Configure the task with the supplied task_data.

The supplied data is first validated against the JSON schema defined in the TASK_DATA_SCHEMA class attribute. If validation fails, a TaskConfigError is raised. Otherwise, the supplied task_data is stored in the data attribute.

Derived objects can extend the behaviour by overriding the method and calling super().configure(task_data) however the extra checks must not access any resource of the worker as the method can also be executed on the server when it tries to schedule work requests.

Parameters:

task_data (dict) – The supplied data describing the task.

Raises:

TaskConfigError – if the JSON schema is not respected.

configure_server_access(debusine: Debusine)[source]

Set the object to access the server.

create_debug_log_file(filename: str, *, mode='w') Union[TextIO, BinaryIO][source]

Create a temporary file, open and return writer.

The caller must call .close() when finished writing.

execute() bool[source]

Call the _execute() method, upload debug artifacts.

See _execute() for more information.

Returns:

result of the _execute() method.

execute_logging_exceptions() bool[source]

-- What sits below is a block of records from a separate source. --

(** * The multi-tenant webhook and scoring core of bot.py

    A shallow embedding of the database helpers, the label scorer, the
    registration command, the leaderboard query and the Flask webhook handler
    of [src/bot.py], with the properties of their specification.

    Conventions of the embedding.
    - A Python [str] is a [string]: each character is a code point below 256.
      On that range the character classes below agree with Python's
      [re] module and with [str.lower]; texts with characters beyond it
      are outside the statements.
    - A Python [bytes] is a [list byte].
    - Python integers are [Z].
    - A call that can raise or abort returns a [result].
    - The tables [repositories] and [scores] are lists of rows in insertion
      order; a query is a function of the list. *)

From Stdlib Require Import ZArith List Bool Lia.
From Stdlib Require Import Strings.String Strings.Ascii Strings.Byte.
From Stdlib Require Import Numbers.DecimalString.
From Stdlib Require Import Sorting.Sorted Sorting.Permutation.
Import ListNotations.

Set Warnings "-register-all".

Open Scope string_scope.
Open Scope Z_scope.

(** ** Results of fallible code *)

(** The Python exceptions the modelled code can raise. *)
Inductive exn : Type :=
| KeyError
| TypeError
| AttributeError
| ValueError
| ConnectionError
| DatabaseError.

(** [Ok a]: normal completion; [Abort c]: Flask's [abort(c)], an HTTP error
    response with status [c]; [Raise e]: an exception nothing catches. *)
Inductive result (A : Type) : Type :=
| Ok (a : A)
| Abort (code : Z)
| Raise (e : exn).

Arguments Ok {A} a.
Arguments Abort {A} code.
Arguments Raise {A} e.

Definition bind {A B : Type} (m : result A) (k : A -> result B) : result B :=
  match m with
  | Ok a => k a
  | Abort c => Abort c
  | Raise e => Raise e
  end.

Notation "x <- m ;; k" := (bind m (fun x => k))
  (at level 61, m at next level, right associativity).

(** ** Python values obtained from JSON *)

(** Numbers are integers. A float would behave as an integer does wherever
    the code looks at one: by its truth value, and as something that is
    neither a dict nor a string. *)
Inductive pyval : Type :=
| PNone
| PBool (b : bool)
| PInt (z : Z)
| PStr (s : string)
| PList (l : list pyval)
| PDict (kvs : list (string * pyval)).

Fixpoint assoc {A : Type} (k : string) (kvs : list (string * A)) : option A :=
  match kvs with
  | [] => None
  | (k', v) :: rest => if String.eqb k k' then Some v else assoc k rest
  end.

(** [d.get(k)]: only a dict has the method. *)
Definition py_get (d : pyval) (k : string) : result pyval :=
  match d with
  | PDict kvs =>
      match assoc k kvs with
      | Some v => Ok v
      | None => Ok PNone
      end
  | _ => Raise AttributeError
  end.

(** [d[k]] with a string key [k]. *)
Definition py_getitem (d : pyval) (k : string) : result pyval :=
  match d with
  | PDict kvs =>
      match assoc k kvs with
      | Some v => Ok v
      | None => Raise KeyError
      end
  | _ => Raise TypeError
  end.

(** Truth value of an object, as [if] and [and] and [or] test it. *)
Definition py_truthy (v : pyval) : bool :=
  match v with
  | PNone => false
  | PBool b => b
  | PInt z => negb (z =? 0)
  | PStr s => negb (String.eqb s "")
  | PList l => match l with [] => false | _ => true end
  | PDict kvs => match kvs with [] => false | _ => true end
  end.

(** [v == s] for a string literal [s]. *)
Definition py_eq_str (v : pyval) (s : string) : bool :=
  match v with
  | PStr s' => String.eqb s' s
  | _ => false
  end.

(** Iteration, as a comprehension does it: a list gives its items, a dict
    its keys, a string its characters; nothing else is iterable. *)
Definition py_iter (v : pyval) : result (list pyval) :=
  match v with
  | PList l => Ok l
  | PDict kvs => Ok (map (fun kv => PStr (fst kv)) kvs)
  | PStr s => Ok (map (fun c => PStr (String c "")) (list_ascii_of_string s))
  | _ => Raise TypeError
  end.

(** ** Characters and strings *)

Definition code (c : ascii) : N := N_of_ascii c.

Definition in_range (lo hi : N) (c : ascii) : bool :=
  ((lo <=? code c) && (code c <=? hi))%N.

(** [\d] of [re] on a [str] pattern: a decimal digit; below 256 these are
    [0] to [9]. *)
Definition is_digit (c : ascii) : bool := in_range 48 57 c.

(** [\s] of [re] on a [str] pattern: below 256 these are tab to carriage
    return, the four separators 0x1c to 0x1f, the space, 0x85 and 0xa0. *)
Definition is_space (c : ascii) : bool :=
  in_range 9 13 c || in_range 28 31 c
  || (code c =? 32)%N || (code c =? 133)%N || (code c =? 160)%N.

(** [str.lower] on one character: the letters [A] to [Z] and the capital
    letters of Latin-1 (0xc0 to 0xde, without the multiplication sign). *)
Definition lower_char (c : ascii) : ascii :=
  if in_range 65 90 c
     || (in_range 192 222 c && negb (code c =? 215)%N)
  then ascii_of_N (code c + 32)
  else c.

Definition lower_list (l : list ascii) : list ascii := map lower_char l.

Definition py_lower (s : string) : string :=
  string_of_list_ascii (lower_list (list_ascii_of_string s)).

Definition is_ascii_char (c : ascii) : bool := (code c <? 128)%N.

Definition is_ascii (s : string) : bool :=
  forallb is_ascii_char (list_ascii_of_string s).

(** [str(n)] for an integer. *)
Definition str_of_Z (z : Z) : string := NilEmpty.string_of_int (Z.to_int z).

(** ** The database *)

(** A row of [repositories]. *)
Record repo_row : Type := mk_repo {
  r_id : Z;
  r_guild_id : Z;
  r_repo_name : string;
  r_webhook_secret : string;
  r_channel_id : Z;
  r_admin_user_id : Z
}.

(** A row of [scores]. *)
Record score_row : Type := mk_score {
  s_repo_id : Z;
  s_github_username : string;
  s_points : Z
}.

(** Modelled from the spec: the schema is not in the source. [repositories]
    has a surrogate key [id] assigned at creation, here from the counter
    [repo_seq], and [guild_id] is unique, which [ON CONFLICT (guild_id)]
    needs. *)
Record db : Type := mk_db {
  repositories : list repo_row;
  repo_seq : Z;
  scores : list score_row
}.

Definition init_db : db := mk_db [] 1 [].

Definition set_scores (d : db) (s : list score_row) : db :=
  mk_db (repositories d) (repo_seq d) s.

Definition score_key (repo_id : Z) (username : string) (r : score_row) : bool :=
  (s_repo_id r =? repo_id) && String.eqb (s_github_username r) username.

(** [SELECT points FROM scores WHERE repo_id = %s AND github_username = %s]
    followed by [fetchone()]. *)
Fixpoint select_points (rows : list score_row) (repo_id : Z) (username : string)
  : option Z :=
  match rows with
  | [] => None
  | r :: rest =>
      if score_key repo_id username r then Some (s_points r)
      else select_points rest repo_id username
  end.

(** [UPDATE scores SET points = %s WHERE repo_id = %s AND github_username = %s]. *)
Definition sql_update_points (rows : list score_row) (new_points repo_id : Z)
  (username : string) : list score_row :=
  map (fun r =>
         if score_key repo_id username r
         then mk_score (s_repo_id r) (s_github_username r) new_points
         else r) rows.

(** [INSERT INTO scores (repo_id, github_username, points) VALUES (...)]. *)
Definition sql_insert_score (rows : list score_row) (repo_id : Z)
  (username : string) (points : Z) : list score_row :=
  rows ++ [mk_score repo_id username points].

(** [update_score]: a SELECT, then an UPDATE or an INSERT. It returns
    nothing. *)
Definition update_score (rows : list score_row) (repo_id : Z)
  (username : string) (points_to_add : Z) : list score_row :=
  match select_points rows repo_id username with
  | Some p =>
      let new_points := p + points_to_add in
      sql_update_points rows new_points repo_id username
  | None => sql_insert_score rows repo_id username points_to_add
  end.

(** ** The world outside the process *)

(** What [requests.get] returns: the status and what [response.json()]
    gives, a value or the error of a body that is not JSON. *)
Record http_response : Type := mk_response {
  status_code : Z;
  response_json : result pyval
}.

(** The collaborators the code reaches through libraries. [requests.get]
    either returns a response for a URL or raises (a [ConnectionError] when
    the API cannot be reached); [hmac_sha256 key msg] is the digest
    [hmac.new(key, msg, hashlib.sha256).digest()]. *)
Record world : Type := mk_world {
  requests_get : string -> result http_response;
  hmac_sha256 : list byte -> list byte -> list byte;
  bot_get_channel : Z -> bool;
  railway_public_domain : option string
}.

(** ** The label scorer *)

Fixpoint map_result {A B : Type} (f : A -> result B) (l : list A)
  : result (list B) :=
  match l with
  | [] => Ok []
  | a :: rest =>
      b <- f a ;;
      bs <- map_result f rest ;;
      Ok (b :: bs)
  end.

(** [v.lower()]: a method of [str] only. *)
Definition py_str_lower (v : pyval) : result string :=
  match v with
  | PStr s => Ok (py_lower s)
  | _ => Raise AttributeError
  end.

(** [data.get('labels', [])]. *)
Definition py_get_default (d : pyval) (k : string) (default : pyval)
  : result pyval :=
  match d with
  | PDict kvs =>
      match assoc k kvs with
      | Some v => Ok v
      | None => Ok default
      end
  | _ => Raise AttributeError
  end.

Definition mem (s : string) (set : list string) : bool :=
  existsb (String.eqb s) set.

(** The precedence table on the set of lowered label names. *)
Definition points_of_labels (labels : list string) : Z :=
  if mem "hard" labels then 20
  else if mem "medium" labels then 10
  else if mem "easy" labels then 5
  else 0.

(** [{label['name'].lower() for label in data.get('labels', [])}]. *)
Definition label_names (data : pyval) : result (list string) :=
  labels_v <- py_get_default data "labels" (PList []) ;;
  items <- py_iter labels_v ;;
  map_result (fun label => name <- py_getitem label "name" ;; py_str_lower name)
             items.

Definition issue_url (repo_name : string) (issue_number : Z) : string :=
  "https://api.github.com/repos/" ++ repo_name ++ "/issues/"
    ++ str_of_Z issue_number.

Definition get_points_from_pr_labels (w : world) (repo_name : string)
  (issue_number : Z) : result Z :=
  let url := issue_url repo_name issue_number in
  response <- requests_get w url ;;
  if negb (status_code response =? 200) then Ok 0
  else
    data <- response_json response ;;
    labels <- label_names data ;;
    Ok (points_of_labels labels).

(** ** The closing-keyword pattern *)

(** The alternatives of the pattern, in its order. *)
Definition keywords : list string :=
  ["close"; "closes"; "closed"; "fix"; "fixes"; "fixed";
   "resolve"; "resolves"; "resolved"].
(** C8. When a non-deleted row [r] is stored under [id], [remove] returns
  and the table it leaves stores, under [id], [r] with deletedAt set to the
  current time and its other four fields as they were; every other id
  reads as before, and the ids in use are the same. *)
Theorem remove_sets_only_deletedAt tbl id r now :
  tbl !! id = Some r → User.deletedAt r = None →
  ∃ tbl',
    UserService.remove now id tbl = (Ok tt, tbl')
    ∧ tbl' !! id
      = Some {| User.firstName := User.firstName r;
                User.lastName := User.lastName r;
                User.email := User.email r;
                User.password := User.password r;
                User.deletedAt := Some now |}
    ∧ (∀ j, j ≠ id → tbl' !! j = tbl !! j)
    ∧ dom tbl' = dom tbl.
Proof.
  intros Hl Ha. exists (<[id := soft_deleted now r]> tbl).
  rewrite remove_eq, Hl, decide_True by done.
  split; [done|]. split; [by rewrite lookup_insert_eq|]. split.
  - intros j Hne. by rewrite lookup_insert_ne.
  - apply dom_insert_lookup_L. by eexists.
Qed.

Lemma exec_keeps_soft_deleted c tbl i r :
  tbl !! i = Some r → User.deletedAt r ≠ None → exec c tbl !! i = Some r.
Proof.
  intros Hl Hdel. destruct c as [salt dto|id|e| |id dto|now id]; simpl.
  - by apply create_keeps_rows.
  - rewrite findById_eq. destruct (tbl !! id); [|done]. by case_decide.
  - done.
  - done.
  - rewrite update_eq. destruct (tbl !! id) as [s|] eqn:Hid; [|done].
    case_decide as Ha; [|done]. simpl.
    rewrite lookup_insert_ne; [done|]. intros ->. congruence.
  - rewrite remove_eq. destruct (tbl !! id) as [s|] eqn:Hid; [|done].
    case_decide as Ha; [|done]. simpl.
    rewrite lookup_insert_ne; [done|]. intros ->. congruence.
Qed.

(** C10. A soft-deleted row is still stored, unchanged, under its id after
  any sequence of calls to create, findById, findByEmail, findAll, update
  and remove: its deletedAt is never cleared, and no field is rewritten. *)
Theorem soft_delete_is_permanent calls tbl i r :
  tbl !! i = Some r → User.deletedAt r ≠ None →
  run calls tbl !! i = Some r.
Proof.
  revert tbl. induction calls as [|c calls IH]; intros tbl Hl Hdel; [done|].
  simpl. apply IH; [|done]. by apply exec_keeps_soft_deleted.
Qed.

(** *** At most one non-deleted user per email *)

Lemma unique_active_email_replace tbl id r r' :
  tbl !! id = Some r →
  (active r' → active r ∧ User.email r' = User.email r) →
  UserService.unique_active_email tbl →
  UserService.unique_active_email (<[id := r']> tbl).
Proof.
  intros Hl Hr' Huniq i j ri rj Hi Hj Hai Haj He.
  apply lookup_insert_Some in Hi as [[<- <-]|[Hni Hi]];
    apply lookup_insert_Some in Hj as [[<- <-]|[Hnj Hj]]; [done| | |].
  - destruct (Hr' Hai) as [Ha Hemail].
    apply (Huniq _ _ _ _ Hl Hj Ha Haj). congruence.
  - destruct (Hr' Haj) as [Ha Hemail].
    apply (Huniq _ _ _ _ Hi Hl Hai Ha). congruence.
  - by apply (Huniq _ _ _ _ Hi Hj).
Qed.

Lemma unique_active_email_insert tbl id row :
  tbl !! id = None →
  ¬ email_taken (User.email row) tbl →
  UserService.unique_active_email tbl →
  UserService.unique_active_email (<[id := row]> tbl).
Proof.
  intros Hl Hfree Huniq i j ri rj Hi Hj Hai Haj He.
  apply lookup_insert_Some in Hi as [[<- <-]|[Hni Hi]];
    apply lookup_insert_Some in Hj as [[<- <-]|[Hnj Hj]]; [done| | |].
  - destruct Hfree. by exists j, rj.
  - destruct Hfree. by exists i, ri.
  - by apply (Huniq _ _ _ _ Hi Hj).
Qed.

Lemma exec_unique_active_email c tbl :
  UserService.keeps_emails c →
  UserService.unique_active_email tbl →
  UserService.unique_active_email (exec c tbl).
Proof.
  intros Hkeep Huniq. destruct c as [salt dto|id|e| |id dto|now id]; simpl.
  - destruct (email_taken_dec (CreateUserDto.email dto) tbl) as [Ht|Hfree].
    + by rewrite create_taken.
    + rewrite create_free by done. simpl.
      apply unique_active_email_insert; [apply fresh_id_unused|done|done].
  - rewrite findById_eq. destruct (tbl !! id); [|done]. by case_decide.
  - done.
  - done.
  - rewrite update_eq. destruct (tbl !! id) as [s|] eqn:Hid; [|done].
    case_decide as Ha; [|done]. simpl.
    apply (unique_active_email_replace _ _ s); [done| |done].
    simpl in Hkeep. rewrite Hkeep. unfold Prisma.apply_update; simpl.
    intros _. done.
  - rewrite remove_eq. destruct (tbl !! id) as [s|] eqn:Hid; [|done].
    case_decide as Ha; [|done]. simpl.
    apply (unique_active_email_replace _ _ s); [done| |done].
    intros Hact. discriminate Hact.
Qed.
Lemma X19_pagination_is_forwarded_witness :
  garmin_client Mock.env = Some Mock.client /\
  snd (run (search_foods Mock.env "apple" (-5) 5000)) =
    [Called (FoodSearch_search "apple" (-5) 5000)].
Proof.
  split; [reflexivity|].
  exact (proj1 (X19_pagination_is_forwarded Mock.env Mock.client "apple" (-5) 5000 eq_refl)).
Defined.

(** X20.  When the collaborator returns the created food,
    [create_custom_food] answers with that food curated like a search
    result, after one call carrying the arguments as given (an omitted
    macro is passed on as null); the answer is the very entry
    [list_custom_foods] shows for that food. *)
Theorem X20_created_food_document (w : world) (c : garth_client)
    (name unit : string) (n cal pro fat carb fib sug : value)
    (created : SearchResult.t) :
  garmin_client w = Some c ->
  c _ (CustomFood_create name unit n cal pro fat carb fib sug) = Return created ->
  run (create_custom_food w name unit n cal pro fat carb fib sug) =
    (Return (json_dumps (VDict (_curate_search_result created))),
     [Called (CustomFood_create name unit n cal pro fat carb fib sug)]) /\
  (forall q s l listing,
     c _ (CustomFood_list q s l) = Return listing ->
     In created (CustomFoodList.items listing) ->
     exists d entries,
       fst (run (list_custom_foods w q s l)) = Return (json_dumps (VDict d)) /\
       dict_get "custom_foods" d = Some (VList entries) /\
       In (VDict (_curate_search_result created)) entries).
Proof.
  intros Hc H. split.
  - unfold run, create_custom_food.
    now rewrite (try_report_return _ _ _ [] _ (bind_call_return w c Hc _ created _ [] H)).
  - intros q s l listing Hl Hin. eexists _, _. split.
    { unfold run, list_custom_foods.
      now rewrite (try_report_return _ _ _ [] _ (bind_call_return w c Hc _ listing _ [] Hl)). }
    split; [reflexivity|].
    apply (in_map (fun r => VDict (_curate_search_result r))). exact Hin.
Qed.
(** C8. Take a store in which every record lies under its own path and
    the path [full] has a record [m], whatever its description.  Calling
    the answer routine of a per-source client twice in succession, with
    any questions, any targets and any model, never enters [scan_object]
    for [full], and the record stored for [full] afterwards still has the
    [last_scanned] of [m]; this also when the model rewrites the
    description.  It holds for the S3 client and for the Azure client. *)
Theorem answer_twice_scans_once (full : string) (m : FileMeta)
    (question question' : string) (target target' : option string)
    (w : World) :
  well_keyed w ->
  stored_meta w full = Some m ->
  settled full (last_scanned m) w
    (snd (ClientS3.answer question' target'
            (snd (ClientS3.answer question target w))))
  /\ settled full (last_scanned m) w
       (snd (ClientAzure.answer question' target'
               (snd (ClientAzure.answer question target w)))).
Proof.
  intros Hk Hm. split.
  - apply keeps_twice; auto using keeps_s3_answer.
  - apply keeps_twice; auto using keeps_az_answer.
Qed.

End Twice.

Lemma stocked_well_keyed : @well_keyed Samples.online Samples.stocked.
Proof.
  intros p m. unfold stored_meta, stored_text.
  change (@TEST_MODE Samples.online) with false. cbv iota.
  destruct (split_once "/" (p +:+ SUFFIX)) as [[c b]|] eqn:Ek; [|discriminate].
  pose proof (split_once_Some _ _ _ _ Ek) as Hkey.
  destruct (@_is_s3_bucket Samples.online c).
  2:{ change (azure_blobs Samples.stocked) with (∅ : gmap (string * string) Object).
      rewrite lookup_empty. discriminate. }
  destruct (s3_objects Samples.stocked !! (c, b)) as [o|] eqn:Eo; [|discriminate].
  unfold Samples.stocked in Eo. cbn [s3_objects] in Eo.
  apply lookup_insert_Some in Eo as [[E <-] | [_ Eo]].
  - injection E as <- <-. vm_compute. discriminate.
  - apply lookup_singleton_Some in Eo as [E <-]. injection E as <- <-.
    change ("bkt" +:+ "/" +:+ "orders.csv.meta.json")
      with ("bkt/orders.csv" +:+ SUFFIX) in Hkey.
    apply append_inj_r in Hkey. subst p.
    vm_compute. intros E. now injection E as <-.
Qed.
(** [Unlock] on a well-formed mutex dispatches exactly as many releases as
    the stored vector has true entries, to pairwise different indices of
    the vector. *)
Theorem Unlock_one_release_per_grant {Conn : Type} (n : Z)
    (dm dm' : @DMutex Conn) (sent : list effect) :
  DMutex_ok n dm = true -> Unlock n dm = Ok (dm', sent) ->
  Z.of_nat (length sent) = true_entries (locks dm) /\
  forall k c nm, In (SendRelease k c nm) sent <->
                 nm = Name dm /\ clients dm !! k = Some c /\
                 locks dm !! k = Some true.
Proof.
  intros Hok Hrun. split; [exact (Unlock_sent_count n dm dm' sent Hok Hrun) |].
  destruct (Unlock_Ok_inv n dm dm' sent Hok Hrun) as [Hn Hq].
  destruct (Unlock_held n dm Hn Hok Hq) as (g & s & Hrun' & Hrel).
  rewrite Hrun in Hrun'. injection Hrun' as _ ->.
  destruct Hrel as (_ & _ & Hsent & _). intros k c nm. rewrite Hsent.
  split; [tauto |]. intros (-> & Hc & Hk).
  pose proof (lookup_lt_Some _ _ _ Hk). repeat split; try assumption; lia.
Qed.

Lemma Unlock_one_release_per_grant_witness :
  Z.of_nat (length [SendRelease 0 (Some 7%nat) "L";
                    SendRelease 2 (Some 9%nat) "L"]) =
  true_entries [true; false; true].
Proof.
  exact (proj1 (Unlock_one_release_per_grant 3
                  {| Name := "L"; locks := [true; false; true];
                     clnts := Some [Some 7%nat; None; Some 9%nat] |}
                  _ _ eq_refl eq_refl)).
Defined.

(** After [Lock] has returned on a well-formed mutex, [locked] answers
    true and [Unlock] returns: it releases exactly the peers retained by the
    winning attempt, each of which granted in a round of the schedule, and
    leaves a mutex on which [locked] answers false. *)
Theorem Lock_then_Unlock {Conn : Type} (n : Z) (nodes : list string)
    (sched : list (@round Conn)) (dm dm' : @DMutex Conn)
    (log : list effect) (bg : result coord) :
  DMutex_ok n dm = true ->
  Lock n nodes sched dm = Returned dm' log bg ->
  DMutex_locked n dm' = Ok true /\
  exists dm'' sent,
    Unlock n dm' = Ok (dm'', sent) /\
    (forall k c nm, In (SendRelease k c nm) sent <->
                    nm = Name dm /\ clients dm' !! k = Some c /\
                    locks dm' !! k = Some true) /\
    (forall k c nm, In (SendRelease k c nm) sent ->
                    exists r, In r sched /\ In (grant_of k) (r_replies r)) /\
    locks dm'' = replicate (Z.to_nat n) false /\
    DMutex_locked n dm'' = Ok false.
Proof.
  intros Hok Hrun. unfold Lock in Hrun. apply Lock_loop_returned in Hrun.
  destruct Hrun as (r & dm0 & sent0 & Hr & Hname0 & Hwon & Hok').
  specialize (Hok' Hok). simpl in Hwon.
  destruct Hwon as (Hn & Hname & _ & cs & st & pending & Hcs & _ & Hlock & Hq
                    & Hlen & Hl & _).
  rewrite <- Hl in Hq, Hlen.
  assert (Hlocked : DMutex_locked n dm' = Ok true)
    by now rewrite (DMutex_locked_ok n dm' Hn Hok'), Hq.
  split; [exact Hlocked |].
  destruct (Unlock_held n dm' Hn Hok' Hq) as (g & sent & HU & Hrel).
  pose proof (released_all_false _ _ _ _ _ Hrel) as Hg.
  rewrite Hlen in Hg. subst g.
  destruct Hrel as (_ & _ & Hsent & _).
  eexists _, sent. split; [exact HU |]. simpl.
  apply lock_fresh in Hlock. destruct Hlock as (_ & _ & _ & Hget & _).
  split; [| split; [| split; [reflexivity |]]].
  - intros k c nm. rewrite Hsent, Hname, Hname0. split; [tauto |].
    intros (-> & Hc & Hk). pose proof (lookup_lt_Some _ _ _ Hk).
    repeat split; try assumption; lia.
  - intros k c nm Hin. apply Hsent in Hin. destruct Hin as (_ & _ & _ & Hk).
    exists r. split; [exact Hr |]. apply Hget. now rewrite <- Hl.
  - unfold DMutex_locked. rewrite make_nonneg by exact Hn. simpl.
    rewrite copy_same_length by reflexivity.
    now rewrite quorumMet_replicate_false.
Qed.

Execute self.execute() logging any raised exceptions.

static is_valid_task_name(task_name) bool[source]

Return True if task_name is registered (its class is imported).

logger

A logging.Logger instance that can be used in child classes when you override methods to implement the task.

name

The name of the task. It is computed by __init__() by converting the class name to lowercase.

prefix_with_task_name(text: str) str[source]
Returns:

the text prefixed with the task name and a colon.

static task_names() list[str][source]

Return list of sub-task names.

exception debusine.tasks.TaskConfigError[source]

Halt the task due to invalid configuration.